There are still differences between men and women at German universities. Men are more likely to study technology and IT, while most women favour languages or social sciences. In the STEM subjects – i.e. mathematics, IT, natural sciences and technology – the proportion of women is often around 20 percent. And yet the economy needs STEM graduates more than ever. "The future sustainability of companies in light of the digital revolution depends heavily on STEM qualifications. Germany in particular needs a higher intake for these subjects, including among women. So it's really essential that we make STEM women visible", says Claudia Nemat, Board member of Deutsche Telekom for Europe & Technology and patron of the Women's STEM Award. And this is why we have awarded the prize for the third time now – in cooperation with the students' magazine audimax and the "MINT Zukunft schaffen" (STEM creating the future) initiative. We aim to achieve diversity on all levels of our company. As a pioneer of digitalisation, we are looking for visionaries and unconventional thinkers. And we believe that women shouldn't leave the prospect of exciting jobs and varied career opportunities to men alone. The challenges of the digital society are simply too big and Cloud, Big Data and the Internet of Things need too many talented people to let that happen.

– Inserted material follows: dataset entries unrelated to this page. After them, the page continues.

(* ===== verification/Rpc.v ===== *)
(** * The key/value RPC vocabulary

    [lec-2025/src/kvsrv1/rpc/rpc.go]: the error strings, the version numbers and the argument
    and reply structs of [Get] and [Put], used by the replicated store ([kvraft1]) and the
    sharded store ([shardkv1]). *)

From S2P Require Import Prelude.

(** The constants of type [Err]; [ErrNone] is the zero value of a reply nobody filled in. *)
Inductive Err :=
  | ErrNone
  | OK
  | ErrNoKey
  | ErrVersion
  | ErrMaybe
  | ErrWrongLeader
  | ErrWrongGroup.

#[export] Instance Err_eq_dec : EqDecision Err.
Proof. solve_decision. Defined.

(** The text of an [Err]. *)
Definition err_string (e : Err) : string :=
  match e with
  | ErrNone => ""
  | OK => "OK"
  | ErrNoKey => "ErrNoKey"
  | ErrVersion => "ErrVersion"
  | ErrMaybe => "ErrMaybe"
  | ErrWrongLeader => "ErrWrongLeader"
  | ErrWrongGroup => "ErrWrongGroup"
  end.

(** [Tversion] is a [uint64]: always reduced with [u64]. *)
Abbreviation Tversion := Z.

Record PutArgs := mkPutArgs { pa_Key : string; pa_Value : string; pa_Version : Tversion }.
Record PutReply := mkPutReply { pr_Err : Err }.
Record GetArgs := mkGetArgs { ga_Key : string }.
Record GetReply := mkGetReply { gr_Value : string; gr_Version : Tversion; gr_Err : Err }.

(** The struct the servers keep per key, [ValueEntry] in [kvraft1/server.go] and
    [shardkv1/shardgrp/server.go]. *)
Record ValueEntry := mkValueEntry { ve_Value : string; ve_Version : Tversion }.

#[export] Instance ValueEntry_eq_dec : EqDecision ValueEntry.
Proof. solve_decision. Defined.

#[export] Instance ValueEntry_countable : Countable ValueEntry.
Proof.
  refine (inj_countable' (fun e => (ve_Value e, ve_Version e))
                         (fun p => mkValueEntry p.1 p.2) _).
  by intros [].
Defined.

#[export] Instance GetArgs_eq_dec : EqDecision GetArgs.
Proof. solve_decision. Defined.

#[export] Instance GetArgs_countable : Countable GetArgs.
Proof. refine (inj_countable' ga_Key mkGetArgs _). by intros []. Defined.

#[export] Instance PutArgs_eq_dec : EqDecision PutArgs.
Proof. solve_decision. Defined.

#[export] Instance PutArgs_countable : Countable PutArgs.
Proof.
  refine (inj_countable' (fun a => (pa_Key a, pa_Value a, pa_Version a))
                         (fun '(k, v, n) => mkPutArgs k v n) _).
  by intros [].
Defined.

(** The interface [kvtest.IKVClerk] ([lec-2025/src/kvtest1/kvtest.go]) as operations on the
    state [S] the clerk talks to; [None] is a call that does not return. *)
Class IKVClerk (S : Type) := {
  ck_Get : S -> string -> option (S * (string * Tversion * Err));
  ck_Put : S -> string -> string -> Tversion -> option (S * Err);
}.
(* ===== verification/RaftAppend.v ===== *)
(** * What AppendEntries does to a follower's log

    [merge_log] is the reference description of how a follower merges the leader's entries:
    keep the entries that agree on the term, cut the log at the first disagreement, append
    what is missing.  The handler's two paths (the fast path at the end of the log and the
    index loop [reconcile]) both compute it. *)

From S2P Require Import Prelude Persister RaftState RaftRpc RaftLeader RaftInv.

Section MergeLog.
Context {Cmd : Type}.
Implicit Types l rest : list (Entry Cmd).

(** [l] is the follower's slice, [k] the position of the first of the leader's entries. *)
Fixpoint merge_log l (k : nat) rest : list (Entry Cmd) :=
  match rest with
  | [] => l
  | e :: rest' =>
      match l !! k with
      | None => l ++ rest
      | Some x =>
          if ent_Term x =? ent_Term e then merge_log l (S k) rest' else take k l ++ rest
      end
  end.

Lemma merge_log_end l rest : merge_log l (length l) rest = l ++ rest.
Proof.
  destruct rest as [|e rest]; simpl; [by rewrite app_nil_r|].
  by rewrite lookup_ge_None_2 by lia.
Qed.

Lemma merge_log_length l k rest :
  (k <= length l)%nat -> (k + length rest <= length (merge_log l k rest))%nat.
Proof.
  revert k. induction rest as [|e rest IH]; intros k Hk; simpl; [lia|].
  destruct (l !! k) as [x|] eqn:E.
  - apply lookup_lt_Some in E. destruct (Z.eqb_spec (ent_Term x) (ent_Term e)).
    + specialize (IH (S k)). lia.
    + rewrite length_app, length_take. simpl. lia.
  - apply lookup_ge_None in E. rewrite length_app. simpl. lia.
Qed.

(** The log up to the insertion point is untouched. *)
Lemma merge_log_prefix l k rest : (k <= length l)%nat -> take k (merge_log l k rest) = take k l.
Proof.
  revert k. induction rest as [|e rest IH]; intros k Hk; simpl; [done|].
  destruct (l !! k) as [x|] eqn:E.
  - pose proof (lookup_lt_Some _ _ _ E). destruct (Z.eqb_spec (ent_Term x) (ent_Term e)).
    + specialize (IH (S k)). apply (f_equal (take k)) in IH; [|lia].
      rewrite !take_take in IH. by replace (k `min` S k)%nat with k in IH by lia.
    + by rewrite take_app_le, take_take, Nat.min_id by (rewrite length_take; lia).
  - apply lookup_ge_None in E. by rewrite take_app_le by lia.
Qed.

(** Past it, the log has the terms of the leader's entries. *)
Lemma merge_log_terms l k rest j e :
  (k <= length l)%nat -> rest !! j = Some e ->
  exists x, merge_log l k rest !! (k + j)%nat = Some x /\ ent_Term x = ent_Term e.
Proof.
  revert k j. induction rest as [|e0 rest IH]; intros k j Hk Hj; [done|]. simpl.
  destruct (l !! k) as [x|] eqn:E.
  - pose proof (lookup_lt_Some _ _ _ E) as Hlt.
    destruct (Z.eqb_spec (ent_Term x) (ent_Term e0)) as [Ht|Ht].
    + destruct j as [|j]; simplify_eq/=.
      * exists x. split; [|done]. rewrite Nat.add_0_r.
        pose proof (merge_log_prefix l (S k) rest ltac:(lia)) as Hp.
        apply (f_equal (fun t => t !! k)) in Hp.
        by rewrite !lookup_take_lt, E in Hp by lia.
      * destruct (IH (S k) j) as (y & Hy & ?); [lia|done|].
        exists y. by rewrite Nat.add_succ_r.
    + exists e. split; [|done].
      rewrite lookup_app_r by (rewrite length_take; lia).
      rewrite length_take, Nat.min_l by lia. by replace (k + j - k)%nat with j by lia.
  - apply lookup_ge_None in E. exists e. split; [|done].
    rewrite lookup_app_r by lia. by replace (k + j - length l)%nat with j by lia.
Qed.

(** A retransmission whose entries the follower already has changes nothing: no entry
    behind them is lost. *)
Lemma merge_log_stale l k rest :
  (forall j e, rest !! j = Some e ->
     exists x, l !! (k + j)%nat = Some x /\ ent_Term x = ent_Term e) ->
  merge_log l k rest = l.
Proof.
  revert k. induction rest as [|e rest IH]; intros k Hall; simpl; [done|].
  destruct (Hall 0%nat e eq_refl) as (x & Hx & Ht). rewrite Nat.add_0_r in Hx.
  rewrite Hx, Ht, Z.eqb_refl. apply IH. intros j e' Hj.
  destruct (Hall (S j) e' Hj) as (y & Hy & ?). exists y. by rewrite Nat.add_succ_r in Hy.
Qed.

Lemma merge_log_head l k rest x l' :
  l = x :: l' -> (0 < k <= length l)%nat -> exists l'', merge_log l k rest = x :: l''.
Proof.
  intros -> Hk. pose proof (merge_log_prefix (x :: l') k rest ltac:(lia)) as Hp.
  destruct k as [|k]; [lia|]. simpl in Hp.
  destruct (merge_log (x :: l') (S k) rest) as [|y l'']; simplify_eq/=; eauto.
Qed.
End MergeLog.

Section AppendEntries.
Context {Cmd : Type} `{Gob (Persisted Cmd)}.
Implicit Types rf : Raft Cmd.

Lemma persist_id rf :
  raftstate (persister rf) = encodeState rf -> persist (set_logs (logs rf) rf) = rf.
Proof.
  destruct rf as [? [st sn] ? ? ? ? ? ? ? ? ? ? ? ? ? ? ?]. simpl. intros ->. reflexivity.
Qed.

(** The index loop computes [merge_log], and [persist]s it. *)
Lemma reconcile_spec rf rest i :
  logs rf <> [] -> raftstate (persister rf) = encodeState rf ->
  lastIncludedIndex rf <= i <= getLastLogIndex rf + 1 ->
  reconcile rf rest i =
    Some (persist (set_logs (merge_log (logs rf) (Z.to_nat (i - lastIncludedIndex rf)) rest) rf)).
Proof.
  intros Hne Hdur. revert i. induction rest as [|e rest IH]; intros i Hi; simpl.
  { by rewrite persist_id. }
  rewrite (getLogTerm_spec rf i Hne). unfold getLastLogIndex in *.
  destruct (Z.ltb_spec (lastIncludedIndex rf + zlen (logs rf) - 1) i).
  { rewrite lookup_ge_None_2; [done|]. unfold zlen in *. lia. }
  destruct (log_lookup_total rf i) as (x & Hx & Ht); [unfold getLastLogIndex; lia|].
  apply slice_get_Some in Hx as [_ Hx]. rewrite Hx. simpl. rewrite Ht.
  destruct (Z.eqb_spec (ent_Term x) (ent_Term e)); simpl.
  - rewrite IH by lia. do 3 f_equal. f_equal. lia.
  - unfold getFirstLogIndex. by rewrite slice_to_Some by (unfold zlen in *; lia).
Qed.

(** The state in which the handler compares logs: term adopted, timer reset. *)
Definition accept_leader rf (args : AppendEntriesArgs Cmd) : Raft Cmd :=
  set_heartbeatCh true
    (persist (set_votedFor (-1) (set_state Follower (set_currentTerm (aea_Term args) rf)))).

Lemma accept_leader_wf rf args :
  raft_wf rf -> 0 <= aea_Term args -> raft_wf (accept_leader rf args).
Proof. intros [] ?. apply wf_set_heartbeatCh. by apply wf_adopt. Qed.

Lemma log_term_accept rf args i : log_term (accept_leader rf args) i = log_term rf i.
Proof. done. Qed.

(** The follower's log when it accepts: positions are relative to the snapshot. *)
Definition merged rf (args : AppendEntriesArgs Cmd) : list (Entry Cmd) :=
  merge_log (logs rf) (Z.to_nat (aea_PrevLogIndex args + 1 - lastIncludedIndex rf))
            (aea_Entries args).

(** The handler's answer when the previous entry matches: both code paths. *)
Lemma AppendEntries_success rf args :
  raft_wf rf -> currentTerm rf <= aea_Term args ->
  lastIncludedIndex rf <= aea_PrevLogIndex args <= getLastLogIndex rf ->
  log_term rf (aea_PrevLogIndex args) = aea_PrevLogTerm args ->
  AppendEntries rf args =
    Some (follow_commit (persist (set_logs (merged rf args) (accept_leader rf args))) args,
          mkAppendEntriesReply (currentTerm rf) true 0 0).
Proof.
  intros [Hs _] Ht Hi Hp. unfold AppendEntries.
  destruct (Z.ltb_spec (aea_Term args) (currentTerm rf)); [lia|].
  change (set_heartbeatCh (try_send _) (persist _)) with (accept_leader rf args).
  set (rf1 := accept_leader rf args).
  assert (Hne : logs rf1 <> []) by (by apply (shape_logs_ne rf)).
  rewrite (getLogTerm_spec rf1 (getLastLogIndex rf1) Hne). simpl.
  change (getLastLogIndex rf1) with (getLastLogIndex rf).
  change (getFirstLogIndex rf1) with (lastIncludedIndex rf).
  go_if.
  - unfold merged. replace (Z.to_nat _) with (length (logs rf)).
    { by rewrite merge_log_end. }
    pose proof (zlen_nonneg (logs rf)). unfold getLastLogIndex, zlen in *. lia.
  - destruct (Z.leb_spec (aea_PrevLogIndex args) (getLastLogIndex rf)); [|lia].
    destruct (Z.leb_spec (lastIncludedIndex rf) (aea_PrevLogIndex args)); [|lia]. simpl.
    rewrite (getLogTerm_spec rf1 _ Hne). simpl. rewrite <- Hp.
    change (log_term rf1) with (log_term rf). rewrite Z.eqb_refl.
    rewrite (reconcile_spec rf1); [done|done|done|].
    change (getLastLogIndex rf1) with (getLastLogIndex rf).
    change (lastIncludedIndex rf1) with (lastIncludedIndex rf). lia.
Qed.

(** The backwards scan stops at the start of the run of terms that are not smaller. *)
Lemma conflict_scan_spec fuel rf ct temp :
  logs rf <> [] -> temp - lastIncludedIndex rf <= Z.of_nat fuel ->
  exists r, conflict_scan fuel rf ct temp = Some r
    /\ r <= temp /\ Z.min temp (lastIncludedIndex rf) <= r
    /\ (forall i, r < i <= temp -> ct <= log_term rf i)
    /\ (lastIncludedIndex rf < r -> log_term rf r < ct).
Proof.
  intros Hne. revert temp. induction fuel as [|fuel IH]; intros temp Hf; simpl;
    destruct (Z.ltb_spec (lastIncludedIndex rf) temp); try lia.
  1, 3: exists temp; repeat split; try done; lia.
  rewrite (getLogTerm_spec rf temp Hne). simpl.
  destruct (Z.ltb_spec (log_term rf temp) ct).
  { exists temp. repeat split; try done; lia. }
  destruct (IH (temp - 1)) as (r & -> & ? & ? & Hall & ?); [lia|].
  exists r. repeat split; try done; try lia.
  intros i Hi. destruct (decide (i = temp)) as [->|]; [done|]. apply Hall. lia.
Qed.

(** The previous entry is missing or has another term: the log is left alone and the reply
    carries the index the leader should retry from. *)
Lemma AppendEntries_reject rf args :
  raft_wf rf -> currentTerm rf <= aea_Term args ->
  ~ (lastIncludedIndex rf <= aea_PrevLogIndex args <= getLastLogIndex rf
     /\ log_term rf (aea_PrevLogIndex args) = aea_PrevLogTerm args) ->
  exists ci ct,
    AppendEntries rf args =
      Some (accept_leader rf args, mkAppendEntriesReply (currentTerm rf) false ci ct)
    /\ lastIncludedIndex rf <= ci
    /\ (getLastLogIndex rf < aea_PrevLogIndex args -> ci = getLastLogIndex rf + 1)
    /\ (aea_PrevLogIndex args < lastIncludedIndex rf -> ci = lastIncludedIndex rf)
    /\ (lastIncludedIndex rf <= aea_PrevLogIndex args <= getLastLogIndex rf ->
        ci <= aea_PrevLogIndex args /\ ct = log_term rf (aea_PrevLogIndex args)
        /\ forall i, ci <= i < aea_PrevLogIndex args -> ct <= log_term rf i).
Proof.
  intros [Hs _] Ht Hno. unfold AppendEntries. pose proof (shape_zlen_logs rf Hs) as Hlen.
  destruct (Z.ltb_spec (aea_Term args) (currentTerm rf)); [lia|].
  change (set_heartbeatCh (try_send _) (persist _)) with (accept_leader rf args).
  set (rf1 := accept_leader rf args).
  assert (Hne : logs rf1 <> []) by (by apply (shape_logs_ne rf)).
  rewrite (getLogTerm_spec rf1 (getLastLogIndex rf1) Hne). simpl.
  change (getLastLogIndex rf1) with (getLastLogIndex rf) in *.
  change (getFirstLogIndex rf1) with (lastIncludedIndex rf) in *.
  change (lastIncludedIndex rf1) with (lastIncludedIndex rf) in *.
  change (log_term rf1) with (log_term rf).
  assert (Hfl : lastIncludedIndex rf <= getLastLogIndex rf) by (unfold getLastLogIndex; lia).
  go_if.
  { exfalso. apply Hno. split; [lia|]. congruence. }
  go_if.
  - rewrite (getLogTerm_spec rf1 (aea_PrevLogIndex args) Hne). simpl.
    change (log_term rf1) with (log_term rf).
    go_if; [exfalso; apply Hno; split; [lia|congruence]|].
    destruct (conflict_scan_spec (Z.to_nat (aea_PrevLogIndex args - lastIncludedIndex rf)) rf1
                (log_term rf (aea_PrevLogIndex args)) (aea_PrevLogIndex args - 1) Hne)
      as (r & -> & ? & Hlo & Hall & _).
    { change (lastIncludedIndex rf1) with (lastIncludedIndex rf). lia. }
    change (lastIncludedIndex rf1) with (lastIncludedIndex rf) in Hlo.
    change (log_term rf1) with (log_term rf) in Hall.
    do 2 eexists. split; [reflexivity|]. repeat split; try lia.
    intros i ?. apply Hall. lia.
  - apply andb_false_iff in Heqb0.
    go_if; [|go_if].
    + rewrite (getLogTerm_spec rf1 (lastIncludedIndex rf) Hne). simpl.
      do 2 eexists. split; [reflexivity|]. repeat split; lia.
    + do 2 eexists. split; [reflexivity|]. repeat split; lia.
    + exfalso. destruct Heqb0; go_bool; lia.
Qed.

Lemma AppendEntries_stale rf args :
  aea_Term args < currentTerm rf ->
  AppendEntries rf args = Some (rf, mkAppendEntriesReply (currentTerm rf) false 0 0).
Proof. intros. unfold AppendEntries. by destruct (Z.ltb_spec (aea_Term args) (currentTerm rf)); [|lia]. Qed.

Lemma merged_zlen rf args :
  raft_shape rf ->
  lastIncludedIndex rf <= aea_PrevLogIndex args <= getLastLogIndex rf ->
  aea_PrevLogIndex args + zlen (aea_Entries args)
    <= lastIncludedIndex rf + zlen (merged rf args) - 1.
Proof.
  intros Hs Hi. unfold merged.
  pose proof (merge_log_length (logs rf)
    (Z.to_nat (aea_PrevLogIndex args + 1 - lastIncludedIndex rf)) (aea_Entries args)) as Hl.
  unfold getLastLogIndex, zlen in *. lia.
Qed.

Lemma merged_head rf args :
  raft_shape rf ->
  lastIncludedIndex rf <= aea_PrevLogIndex args <= getLastLogIndex rf ->
  exists c l, merged rf args = mkEntry (lastIncludedTerm rf) c :: l.
Proof.
  intros [_ _ _ (c & l & Hl)] Hi. unfold merged. exists c.
  eapply merge_log_head; [done|]. unfold getLastLogIndex, zlen in *. lia.
Qed.

(** Accepting entries re-establishes the invariant, also when the merge cut the log below the
    old commit index. *)
Lemma follow_commit_wf rf args :
  raft_wf rf -> 0 <= aea_Term args -> 0 <= aea_LeaderCommit args ->
  lastIncludedIndex rf <= aea_PrevLogIndex args <= getLastLogIndex rf ->
  raft_wf (follow_commit (persist (set_logs (merged rf args) (accept_leader rf args))) args).
Proof.
  intros [Hs _] ? ? Hi. pose proof (merged_zlen rf args Hs Hi) as Hz.
  pose proof (merged_head rf args Hs Hi) as Hh. pose proof (zlen_nonneg (aea_Entries args)).
  destruct Hs. unfold follow_commit. apply wf_notifyApplier.
  constructor; [|left; by destruct (_ <? _)].
  destruct (Z.ltb_spec (aea_LeaderCommit args) (aea_PrevLogIndex args + zlen (aea_Entries args)));
    constructor; simpl; try done; unfold getLastLogIndex; simpl; lia.
Qed.

(** [AppendEntries] never panics, and preserves the invariant. *)
Lemma AppendEntries_wf rf args :
  raft_wf rf -> 0 <= aea_LeaderCommit args ->
  exists rf' reply, AppendEntries rf args = Some (rf', reply) /\ raft_wf rf'.
Proof.
  intros Hwf ?. pose proof (sh_term _ (wf_shape _ Hwf)).
  destruct (Z.lt_ge_cases (aea_Term args) (currentTerm rf)).
  { rewrite AppendEntries_stale by done. eauto. }
  destruct (decide (lastIncludedIndex rf <= aea_PrevLogIndex args <= getLastLogIndex rf
                    /\ log_term rf (aea_PrevLogIndex args) = aea_PrevLogTerm args)) as [[]|Hno].
  - rewrite AppendEntries_success by done. do 2 eexists. split; [done|].
    apply follow_commit_wf; auto; lia.
  - destruct (AppendEntries_reject rf args) as (ci & ct & -> & _); [done..|].
    do 2 eexists. split; [done|]. apply accept_leader_wf; [done|lia].
Qed.

End AppendEntries.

Prize winners as role models
The six prize winners who received awards at the 9th STEM event are ideal role models. They impressed the jury with their bachelor and master theses – with their specialist knowledge, their digital know-how and their creativity. All graduates focused on key questions for the future. The jury was particularly impressed by the bachelor thesis from overall winner Christina Süfke. In this thesis, the graduate from the University of Applied Sciences Ruhr West developed a "Concept for Modern Control and Regulation of Distribution Grids". Smart grids is the modern term for this – a hot topic in our sector. Christina Süfke has now started her master's program and plans to use the €3,000 prize money to attend some specialist conferences.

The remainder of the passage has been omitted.